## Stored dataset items
(* ===== verification/Scenarios.v ===== *)
(** * Runs of the block decoder on concrete streams

    The block decoder of [Blocks] with the table builder of [Trees] and
    the codes decoder of [Codes] on a 32-bit [unsigned long]: the
    instances of the general theorems at concrete states, each
    hypothesis discharged by computation. *)

From Stdlib Require Import ZArith Lia List String.
From stdpp Require Import base list.
From S2P Require Import Prelude Zlib BitBuf Window Interfaces Trees Codes Blocks Session Stored Progress.

Open Scope Z_scope.

(** The codes decoder on a 32-bit [unsigned long]. *)
#[local] Instance codes32 : CodesDecoder := bitwise_codes 32.

(** A stream with the whole input [inp], 256 bytes of output room and an
    allocator that grants [room] more objects. *)
Definition stream_of (inp : list Z) (room : nat) : z_stream :=
  mk_z_stream inp 0 (List.length inp) 0 [] 256 0 None [] room.

(** ** The general theorems at concrete states *)

(** A window of 8 bytes whose pending bytes wrap: [70; 80] at its end,
    then [10; 20] at its start; the caller has room for 3 bytes. *)
Definition ctx_wrapped : ctx :=
  mk_ctx (mk_indep 0 0 [10; 20; 30; 40; 50; 60; 70; 80] 8 6 2 None 0)
         (mk_z_stream [] 0 0 0 [] 3 0 None [] 0) Z_BUF_ERROR.

Lemma inflate_flush_correct_witness :
  window_ok (cs ctx_wrapped) /\
  next_out (cz (inflate_flush ctx_wrapped)) = [70; 80; 10] /\
  pending (cs (inflate_flush ctx_wrapped)) = [20] /\
  cr (inflate_flush ctx_wrapped) = Z_OK.
Proof.
  assert (Hok : window_ok (cs ctx_wrapped)) by (refine (bool_decide_unpack _ _); vm_compute; exact I).
  destruct (inflate_flush_correct ctx_wrapped Hok) as (_ & _ & Hout & Hp & _ & Hr & _).
  refine (conj Hok (conj _ (conj _ _))).
  - rewrite Hout. vm_compute. reflexivity.
  - vm_compute in Hp. vm_compute. reflexivity.
  - rewrite Hr. vm_compute. reflexivity.
Defined.

(** A full window ([write] at its end, [read] at 0) and room for 8
    bytes: NEEDOUT flushes and wraps, and goes on. *)
Definition ctx_full : ctx :=
  mk_ctx (mk_indep 0 0 [1; 2; 3; 4] 4 0 4 None 0)
         (mk_z_stream [] 0 0 0 [] 8 0 None [] 0) Z_BUF_ERROR.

## TASK DESCRIPTION
In the records above, locate the line that contains "mk_z_stream inp 0". Repeat it and every line after it, exactly, and nothing else.

## THE ANSWER
  mk_z_stream inp 0 (List.length inp) 0 [] 256 0 None [] room.

(** ** The general theorems at concrete states *)

(** A window of 8 bytes whose pending bytes wrap: [70; 80] at its end,
    then [10; 20] at its start; the caller has room for 3 bytes. *)
Definition ctx_wrapped : ctx :=
  mk_ctx (mk_indep 0 0 [10; 20; 30; 40; 50; 60; 70; 80] 8 6 2 None 0)
         (mk_z_stream [] 0 0 0 [] 3 0 None [] 0) Z_BUF_ERROR.

Lemma inflate_flush_correct_witness :
  window_ok (cs ctx_wrapped) /\
  next_out (cz (inflate_flush ctx_wrapped)) = [70; 80; 10] /\
  pending (cs (inflate_flush ctx_wrapped)) = [20] /\
  cr (inflate_flush ctx_wrapped) = Z_OK.
Proof.
  assert (Hok : window_ok (cs ctx_wrapped)) by (refine (bool_decide_unpack _ _); vm_compute; exact I).
  destruct (inflate_flush_correct ctx_wrapped Hok) as (_ & _ & Hout & Hp & _ & Hr & _).
  refine (conj Hok (conj _ (conj _ _))).
  - rewrite Hout. vm_compute. reflexivity.
  - vm_compute in Hp. vm_compute. reflexivity.
  - rewrite Hr. vm_compute. reflexivity.
Defined.

(** A full window ([write] at its end, [read] at 0) and room for 8
    bytes: NEEDOUT flushes and wraps, and goes on. *)
Definition ctx_full : ctx :=
  mk_ctx (mk_indep 0 0 [1; 2; 3; 4] 4 0 4 None 0)
         (mk_z_stream [] 0 0 0 [] 8 0 None [] 0) Z_BUF_ERROR.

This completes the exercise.